News:

MASM32 SDK Description, downloads and other helpful links
MASM32.com New Forum Link
masmforum WebSite

Regarding Stack

Started by theunknownguy, June 23, 2010, 06:55:46 PM

Previous topic - Next topic

theunknownguy

Just thinking in the idea of x64 call convention of instead of pushing, moving the args to the new register (If i understand it well...)
So what is faster? (ofc we dont have new regs on x32):

mov [esp], Inmmend
sub esp, 4


or just:


push Inmmend


I think push is faster, but what happen if i move args like this:


mov [esp], Inmmend
mov [esp-4], Inmmend2
mov [esp-8], Inmmend3
sub esp, 0Ch


Against:

push Inmmend
push Inmmend2
push Inmmend3


Not trying to use this like method for set arguments. Its just curiosity to see wich is faster.

Thanks.



redskull

The PUSH would probably be faster; new CPU's have dedicated hardware for doing stack manipulation since they do it so much, as well as special circuity to protect against stalls for instructions after stack instructions.  If you do it manually, you bypass all the optimizations.  Besides, breaking it down into the MOV and the SUB is essentially how the CPU executes it internaly anyway.

-r
Strange women, lying in ponds, distributing swords, is no basis for a system of government

theunknownguy

Quote from: redskull on June 23, 2010, 07:23:10 PM
The PUSH would probably be faster; new CPU's have dedicated hardware for doing stack manipulation since they do it so much, as well as special circuity to protect against stalls for instructions after stack instructions.  If you do it manually, you bypass all the optimizations.  Besides, breaking it down into the MOV and the SUB is essentially how the CPU executes it internaly anyway.

-r

Yes the MOV and SUB is how is done internally thats what i thought. But:

1 PUSH = 1 MOV + 1 SUB

100 PUSH = 100 MOV + 100 SUB

100 MANUAL MOV = 100 MOV + 1 SUB


I mean i will never use 100 push i think, but there could be some performance by avoiding the SUB after each push and just adding it at the final.

Does i make a sense?   :dazzled:

PS: If there are protection and other integrated fuction when you do a PUSH then why manual MOV should be slower, CPU should be just moving to memory address and bypass many of the checks (or probably not...)

dedndave

you might save some clock cycles if you were to load the stack with several values using REP MOVSD
        mov     esi,offset SomeData
        sub     esp,256
        mov     ecx,64
        mov     edi,esp
        rep     movsd

theunknownguy

Quote from: dedndave on June 23, 2010, 07:32:06 PM
you might save some clock cycles if you were to load the stack with several values using REP MOVSD
        mov     esi,offset SomeData
        sub     esp,256
        mov     ecx,64
        mov     edi,esp
        rep     movsd


That was my point. But somebody could do an speed test (i work all day u.u)...
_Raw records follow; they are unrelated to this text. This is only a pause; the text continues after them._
(* ===== verification/Prelude.v ===== *)
(** * The CAN/UDP bridge of a TMS570 board

    The program (src/src, src/lwip/ports, and the lwIP stack under
    src/lwip/src it is linked with) joins four CAN controllers to UDP over
    IPv6: frames a CAN controller receives are packed into "cannelloni"
    datagrams and multicast, datagrams from the network are unpacked into
    frames for the controllers. It runs without an operating system on a
    big-endian Cortex-R5: one main loop ([main]) and the interrupts of the
    CAN controllers, the Ethernet controller and a millisecond timer. A
    switch chip (SJA1105), a PHY (DP83867), the DMA engine of the Ethernet
    controller and the CAN message RAM sit behind registers.

    This library translates the program's C functions, and the Python
    generator of the switch's configuration, into Rocq functions and proves
    what makes each of them correct.

    ** How code is modelled

    - A run of C code is an [outcome]: a value, or the [fault] it stops with
      (an access outside an object, a null dereference, a division by zero,
      a failed [LWIP_ASSERT], which halts this port, or a loop that never
      leaves).
    - Integers are [Z] with the wrap-around of their C type written out
      ([u8], [u16], [u32]).
    - Code on a shared state is a computation of the monad [io] of Mmio;
      devices are classes ([Mmio], [Polled], [DCAN], [MdioLaws], [Dma]) whose
      operations the drivers call and whose laws state the documented
      behaviour the drivers rely on. Every class of laws has an instance that
      a witness runs.
    - Memory is modelled where it is shared: the frame buffers and queues of
      the bridge (a store of frames by index), the heap and the pools of
      lwIP (block headers and free lists in memory), packet buffers (headers
      and payload bytes by address) and the DMA descriptors.

    ** Files

    - [Prelude]: outcomes, machine integers, arrays, tactics ([inv_ok],
      [zcase], [ulia]) and the hint databases.
    - [Cannelloni], [BridgeProofs], [BridgeProps]: src/src/cannelloni.c, the
      bridge itself: the ring queue of frames (Module [Queue]) and the packet
      handler, packer and main functions (Module [Bridge]). lwIP is the class
      [NetStack].
    - [Spsc]: the queue shared by an interrupt and the main loop, as a step
      relation over both; the main loop's operations are those of [Bridge].
    - [Can]: src/src/drivers/can.c over the registers and message objects.
    - [Main]: src/src/main.c: callbacks, the configuration of the four
      interfaces and the main loop, with [Can] under [Bridge].
    - [Mmio]: the monad of driver code and register accesses.
    - [Switch]: src/src/drivers/spi.c, src/src/SJA1105.c with its table, and
      src/gen_switch_config.py that generated the table.
    - [Phy]: src/src/drivers/mdio.c and src/src/DP8386.c.
    - [Board]: src/src/drivers/gio.c, vim.c, timer.c, the tick interrupt, and
      src/lwip/ports/hdk/sys_arch.c.
    - [Mem], [MemProofs]: core/mem.c, the heap; [Memp]: core/memp.c, the
      pools. Both are used through the classes [HeapOps], [HeapLaws],
      [PoolOps], [PoolLaws], which these files discharge.
    - [Timeouts]: core/timeouts.c over a pool.
    - [Pbuf], [PbufChain], [PbufHeaders], [PbufAlloc], [PbufCopy]: core/pbuf.c
      over two pools and the heap: the functions, chains as packets with a
      content, headers put in front and taken off, memory, copies.
    - [Emac], [EmacRing], [EmacProofs], [EmacRx]:
      src/lwip/ports/hdk/netif/hdkif.c over [Pbuf] and the DMA engine; its
      transmission, and its receive interrupt.
    - [Links]: linked lists threaded through records in memory.
    - [Ip6Addr]: core/ipv6/ip6_addr.c and the macros of ip6_addr.h.
    - [Chksum]: core/inet_chksum.c over chains of [Pbuf].
    - [Udp], [UdpPcbs], [UdpPackets]: core/udp.c: the definitions, the list of
      control blocks, and datagrams. The IP layer is the class [IpLayer].
    - [Netif]: lwip/netif.h and the state of the IPv6 layer ([ipst]), which is
      the [lower] part of [Udp]'s state. What interfaces point to is the
      class [Hooks].
    - [Ip6Out], [Ip6In]: core/ipv6/ip6.c: source addresses and output; input
      with its extension headers. [Icmp6]: core/ipv6/icmp6.c.
    - [Mld6]: core/ipv6/mld6.c. [Addrs]: an interface's addresses and their
      changes (core/netif.c).
    - [Nd6], [Nd6In]: core/ipv6/nd6.c: caches, queues and timer; messages.
    - [Ethernet]: netif/ethernet.c and core/ipv6/ethip6.c.
    - [Stack]: all of these together: the instances of [IpLayer] and [Hooks],
      the way of a frame up and of a datagram down, interfaces added and
      removed (core/netif.c).
    - [Searches]: the choices of source addresses and of cache entries.
      [Ip6Packets], [Ip6Receive]: packets and frames as bytes, sent and
      received. [StackProps]: the whole path. [Nd6Props]: neighbour discovery
      messages and multicast reports. [EchoProps]: echo requests.
    - [Machine]: the stack on the driver: [Stack]'s output is [hdkif_output] and
      the receive interrupt's [ethernet_input] is [Stack]'s; a datagram from
      one board's [udp_sendto] to its descriptors, and from another's
      descriptors to the application.
    - [BridgeNet]: the bridge on this stack: the instance of [NetStack] and its
      laws, and frames from one board's queue to another's.
    - The mDNS responder (src/lwip/apps/mdns), its state on top of the
      stack's. [MdnsDomain]: mdns_domain.c, names, their
      compression and their reading. [MdnsOut]: mdns_out.c, questions, records,
      packets and the delayed answers. [MdnsIn], [Mdns]: mdns.c: what a
      question asks for, readers and the order of records; then queries,
      responses, conflicts, probing, announcing and the functions for
      applications. [MdnsNames], [MdnsCompress], [MdnsRecords]: names and
      records as labels and fields, read and written. [MdnsOrder]: ties between
      probes. [MdnsState], [MdnsProps]: the states of a host under all calls,
      packets and timers, and the probes of a run. [MdnsBoard]: the registrations of src/src/main.c.
    - [LwipStrings]: the strings of core/def.c and the names of interfaces of
      core/netif.c.

    The parts meet as they do in the code: [Main] calls [Bridge] and [Can];
    [Bridge] calls the stack through [NetStack], which [BridgeNet] implements; [Timeouts] and [Pbuf] take
    memory through the classes [Memp] and [Mem] implement; [Emac] takes
    packets from [Pbuf], interrupt masking and the vector table from [Board];
    [Udp] asks [Netif]'s state for routes and addresses through [IpLayer] and
    sends through [Ip6Out], [Ethernet] and the driver's function in [Hooks];
    [Ethernet] passes frames to [Ip6In], which passes packets to [Udp] and
    [Icmp6], and this to [Nd6In] and [Mld6]. [Mdns] is the callback of a control
    block of [Udp], asks [Netif]'s state for addresses, and takes memory, timers
    and packets from [Mem], [Memp], [Timeouts] and [Pbuf].

    ** What the theorems show

    - The bridge: frames put into datagrams by one board come out of another
      unchanged and in order ([end_to_end], for classic frames without the
      RTR flag), for every packet handler branch
      what is queued and what is dropped, what each pass of the main loop
      does; queues are FIFO under any interleaving of interrupt and main loop
      ([interrupt_and_main_fifo]).
    - Drivers: the CAN driver's frames survive the trip through the message
      registers; the switch's and PHY's registers hold the intended values
      after set-up; the checked-in switch table is the one the generator
      writes, and forwards every frame to the other ports.
    - Memory: the heap never hands out overlapping blocks and is first-fit;
      pool elements and free lists partition the pool; timers fire in order,
      each pass of the timer list terminates, handlers that re-arm themselves
      included ([sys_check_timeouts_terminates]); packet buffers are freed exactly
      when their last reference goes, allocation and truncation leave
      well-formed chains, no element leaks when a pool runs out, and a copy
      has the packet's bytes ([pbuf_clone_copies]).
    - Ethernet: sending always finishes once the engine does, the descriptor
      ring stays well-formed, and the transmit interrupt frees every packet
      sent exactly once and in order. The receive interrupt hands the stack a
      chain of just the pbufs a frame is in, with its lengths and bytes
      ([hdkif_rx_hands_up]).
    - UDP: whatever calls are made, control blocks form a proper list and no
      two claim the same datagrams ([udp_ops_safe]); ports are exclusive and
      the search for one ends; every datagram received is delivered to the
      best match, answered or freed ([udp_input_verdict]), and one that is sent
      arrives as it was ([udp_roundtrip]). The checksum, over any pieces at any
      addresses, is that of RFC 1071, verifies where it was computed and
      detects the change of a byte. Addresses survive printing and parsing.
    - The stack: a datagram handed to [udp_sendto] leaves as one frame to the
      right MAC address, and the frame reaches the callback on another board
      ([datagram_over_ethernet]) and its bridge, which queues the CAN frames that
      were sent ([frames_over_ethernet]), through any extension headers
      ([ip6_input_delivers]). With the driver below, the frame is in the
      descriptors of one DMA engine, and from those of the other the receive
      interrupt brings it to the callback ([datagram_between_engines]). The
      source address is the best by a rank that
      restates RFC 6724 ([ip6_select_source_address_best]); neighbour entries
      give way in a fixed order ([nd6_recycle_order]); messages from beyond
      the link change nothing ([nd6_off_link_dropped]); an advertisement
      resolves a neighbour for the packets that follow
      ([nd6_advertisement_resolves]); an echo request is answered with its own
      data ([icmp6_echo_answered]); reports are sent in time
      ([mld6_report_in_time]).
    - The mDNS responder: the reader of names ends on every packet and accepts
      exactly the names that are there ([mdns_readname_exact]); names written,
      compressed or not, and the records around them are read back
      ([mdns_name_roundtrip], [mdns_record_roundtrip]); names are compared up
      to the case of letters ([mdns_domain_eq_names]) and records by the
      lexicographic order of RFC 6762 ([mdns_tie_break_order]). Whatever
      happens in whatever order, a host answers for its names only after three
      probes for them, counted along the run
      ([mdns_announces_after_probes], [mdns_probe_step]), and probing slows
      down under conflicts ([mdns_rate_limit]).
    - Behaviour that is not what the code means to do is stated as it is (the
      theorems' names end in what goes wrong, e.g.
      [handle_cannelloni_frame_overflow], [can_length_overflow],
      [mem_trim_last_block_stops]).

    ** Bounds and fuel

    Loops over data have the length of the data as fuel. Loops over linked
    lists have one more than the number of cells, which a list without a
    cycle never uses up; walks over descriptors have the number of
    descriptors. Loops that wait for hardware take a number of polls as a
    parameter and are shown to end within the bound the device's laws give
    ([poll_bound], [dma_bound]). Every "returns" is proved, with enough fuel.
    The reader of names has a step for each byte of the longest name and each
    of its jumps ([name_fuel]); loops over a packet's counters of
    questions and records have the counter itself ([counter_fuel]); the walks
    over stored packets have one more than the pool has ([packet_fuel]).

    ** Not modelled

    - Of the mDNS responder, the application's callbacks are parameters (the
      one that writes text records may add text, not call the responder), and
      received datagrams enter at [mdns_recv]: the responder's state lies on
      top of the stack's, so the callbacks of [Stack] are not instantiated
      with it. The callback for changes of an interface's status is not
      compiled in.
    - Of the interfaces, status, link and extension callbacks and the loopback
      interface, which are not compiled in; client data are the multicast
      groups of [Netif] and the hosts of [MdnsOut].
    - [main]'s start-up is modelled in pieces, not as one run.
    - The laws of [DCAN] are those of the message RAM at rest: no reception
      changes it between the accesses of one transfer.
    - Of the bridge on its stack, one call of [transmit_udp_frame] is followed
      to the driver; that the heap has room again for the next one depends on
      the transmit interrupt. The handles lie outside the stack's state, so the
      callback is run on the packet [Stack] hands to it.
    - The queues of packets that wait for a neighbour, ICMPv6 answers, router
      advertisements and duplicate address detection are translated, with
      theorems only for the cases named above.
    - Of UDP, sending through a header pbuf of its own (a packet without room
      in front) is translated but has no theorem.
    - Of the receive side of the Ethernet driver, what becomes of descriptors
      after the stack has had the frame ([rx_give_back]) is translated but has
      no theorem but the case in which it fails ([rx_last_descriptor]).
    - Parts of lwIP that are not compiled in: TCP, IPv4, the socket and
      netconn APIs, PPP, SNMP, HTTP and the other applications.
    - Start-up code, pin multiplexing, linker scripts and the register
      headers of the chip (data for the hardware, no logic); the parts of
      those headers the drivers use are constants here.
    - The host-side tools under bridge/ and tests/. *)

From Stdlib Require Import ZArith Lia.
From stdpp Require Import base list numbers gmap.
Definition transmit_udp_frame (h : cannelloni_handle) (st : fstore) (w : W)
    : outcome (bool * cannelloni_handle * W) :=
  match queue_peek (rx_queue h) with
  | None => mret (false, h, w)
  | Some _ =>
      match pbuf_alloc 1200 w with
      | (None, w) => mret (false, h, w)
      | (Some p, w) =>
          '(q, d, pos, n, more) ←
            tx_frames (Z.to_nat (q_count (rx_queue h))) st (pbuf_tot_len p) (rx_queue h)
              (pbuf_payload p) CANNELLONI_DATA_PACKET_BASE_SIZE 0;
          d ← put_header d (sequence_number h) n;
          let h := set_sequence_number (set_rx_queue h q) (u32 (sequence_number h + 1)) in
          let p := pbuf_fill p d pos in
          let w := udp_sendto (udp_pcb h) p (addr (Init h)) (remote_port (Init h)) w in
          mret (more, h, pbuf_free p w)
      end
  end.

(** ** The main loop's step *)

Section Callbacks.
(** [C] is the state of the CAN controller behind the callbacks. *)
Context {C : Type}.
Variable can_tx_fn : option (canfd_frame -> C -> outcome (bool * C)).
Variable can_rx_fn :
  option (cannelloni_handle -> fstore -> C -> outcome (cannelloni_handle * fstore * C)).

Fixpoint tx_can_loop (fuel : nat) (tx : canfd_frame -> C -> outcome (bool * C))
    (q : frames_queue) (st : fstore) (c : C) : outcome (frames_queue * C) :=
  match queue_peek q with
  | None => mret (q, c)
  | Some i =>
      f ← frame_load st (q_frames q) i;
      '(done, c) ← tx f c;
      if done : bool then
        match fuel with
        | O => Fault Diverges
        | S fuel => '(_, q) ← queue_take q; tx_can_loop fuel tx q st c
        end
      else mret (q, c)
  end.

Definition transmit_can_frames (h : cannelloni_handle) (st : fstore) (c : C)
    : outcome (cannelloni_handle * C) :=
  match can_tx_fn with
  | None => mret (h, c)
  | Some tx =>
      '(q, c) ← tx_can_loop (Z.to_nat (q_count (tx_queue h))) tx (tx_queue h) st c;
      mret (set_tx_queue h q, c)
  end.

Definition receive_can_frames (h : cannelloni_handle) (st : fstore) (c : C)
    : outcome (cannelloni_handle * fstore * C) :=
  match can_rx_fn with
  | None => mret (h, st, c)
  | Some rx => rx h st c
  end.

(** [while (transmit_udp_frame(handle));] *)
Fixpoint transmit_all (fuel : nat) (h : cannelloni_handle) (st : fstore) (w : W)
    : outcome (cannelloni_handle * W) :=
  '(more, h, w) ← transmit_udp_frame h st w;
  if more : bool then
    match fuel with
    | O => Fault Diverges
    | S fuel => transmit_all fuel h st w
    end
  else mret (h, w).

Definition run_cannelloni (h : cannelloni_handle) (st : fstore) (c : C) (w : W)
    : outcome (cannelloni_handle * fstore * C * W) :=
  '(h, c) ← transmit_can_frames h st c;
  '(h, st, c) ← receive_can_frames h st c;
  '(h, w) ← transmit_all (Z.to_nat (q_count (rx_queue h))) h st w;
  mret (h, st, c, w).
End Callbacks.

Definition init_cannelloni (h : cannelloni_handle) (w : W)
    : cannelloni_handle * W :=
  let i := Init h in
  let h := mk_handle i (queue_init (can_tx_buf i) (can_buf_size i))
             (queue_init (can_rx_buf i) (can_buf_size i)) 0 (udp_pcb h) 0 in
  let '(pcb, w) := udp_new w in
  let h := set_udp_pcb h pcb in
  match pcb with
  | None => (h, w)
  | Some pcb =>
      let '(err, w) := udp_bind pcb (port i) w in
      if negb (err =? 0) then (h, w) else (h, udp_recv pcb w)
  end.
End Net.
End Bridge.
(* ===== verification/BridgeProofs.v ===== *)
(** Proofs about the bridge: the frame queues as bounded FIFOs, the datagram
    format, and what each function of src/src/cannelloni.c does to the two
    queues. *)

From Stdlib Require Import ZArith Lia.
From stdpp Require Import base list numbers gmap.
From S2P Require Import Prelude Cannelloni.
Import Queue Bridge.

Open Scope Z_scope.

(* ------------------------------------------------------------------ *)
(** * Queues of frames in a store *)

Definition data_ok (f : canfd_frame) : Prop := zlen (data f) = CNL_CANFD_MAX_DLEN.

(** [q], over the frame arrays [st], holds the frames [l], oldest first. *)
Record q_rep (st : fstore) (q : frames_queue) (l : list canfd_frame) : Prop := {
  rep_ok : queue_ok q;
  rep_buf : exists arr, st !! q_frames q = Some arr /\ zlen arr = q_count q /\ Forall data_ok arr;
  rep_view : Forall2 (fun s f => frame_load st (q_frames q) s = Ok f) (q_slots q) l
}.

(** The most frames a queue holds: one slot stays free. *)
Definition q_room (q : frames_queue) (l : list canfd_frame) : bool :=
  zlen l <? q_count q - 1.

Section QueueRep.
Implicit Types (st : fstore) (q : frames_queue) (l : list canfd_frame).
Also it would be more faster if you have the need to PUSH many times the same value and just adding the SUB at the ending.

Instead of PUSH 0 100h times:

Mov Edi, StackPointer
Mov Ecx, 40h
Xor Eax, Eax
Rep StoSD
        Sub esp, 400h


But like i say who uses 100h times a push no matter the value...

dedndave

the speed advantage will depend largely on how many dwords you intend to load onto the stack this way
if you are only moving a few, it would be faster to PUSH
but, at some size, the advantage of REP MOVD will take over
this will also vary with different processors

then, at some larger size, there is a problem that may arise that you should look out for
the stack only has so many pages of memory commited to it
you may have to probe down the stack in order to activate more pages of memory
i think E^Cube made a macro for that someplace   :P
it should be worth it - if you are moving that much data onto the stack, it would seem that REP MOVSD would have an advantage

theunknownguy

Quote from: dedndave on June 23, 2010, 07:44:50 PM
the speed advantage will depend largely on how many dwords you intend to load onto the stack this way
if you are only moving a few, it would be faster to PUSH
but, at some size, the advantage of REP MOVD will take over
this will also vary with different processors

then, at some larger size, there is a problem that may arise that you should look out for
the stack only has so many pages of memory commited to it
you may have to probe down the stack in order to activate more pages of memory
i think E^Cube made a macro for that someplace   :P
it should be worth it - if you are moving that much data onto the stack, it would seem that REP MOVSD would have an advantage

Thanks, bad luck for me i only use at most 6 arguments per procedure...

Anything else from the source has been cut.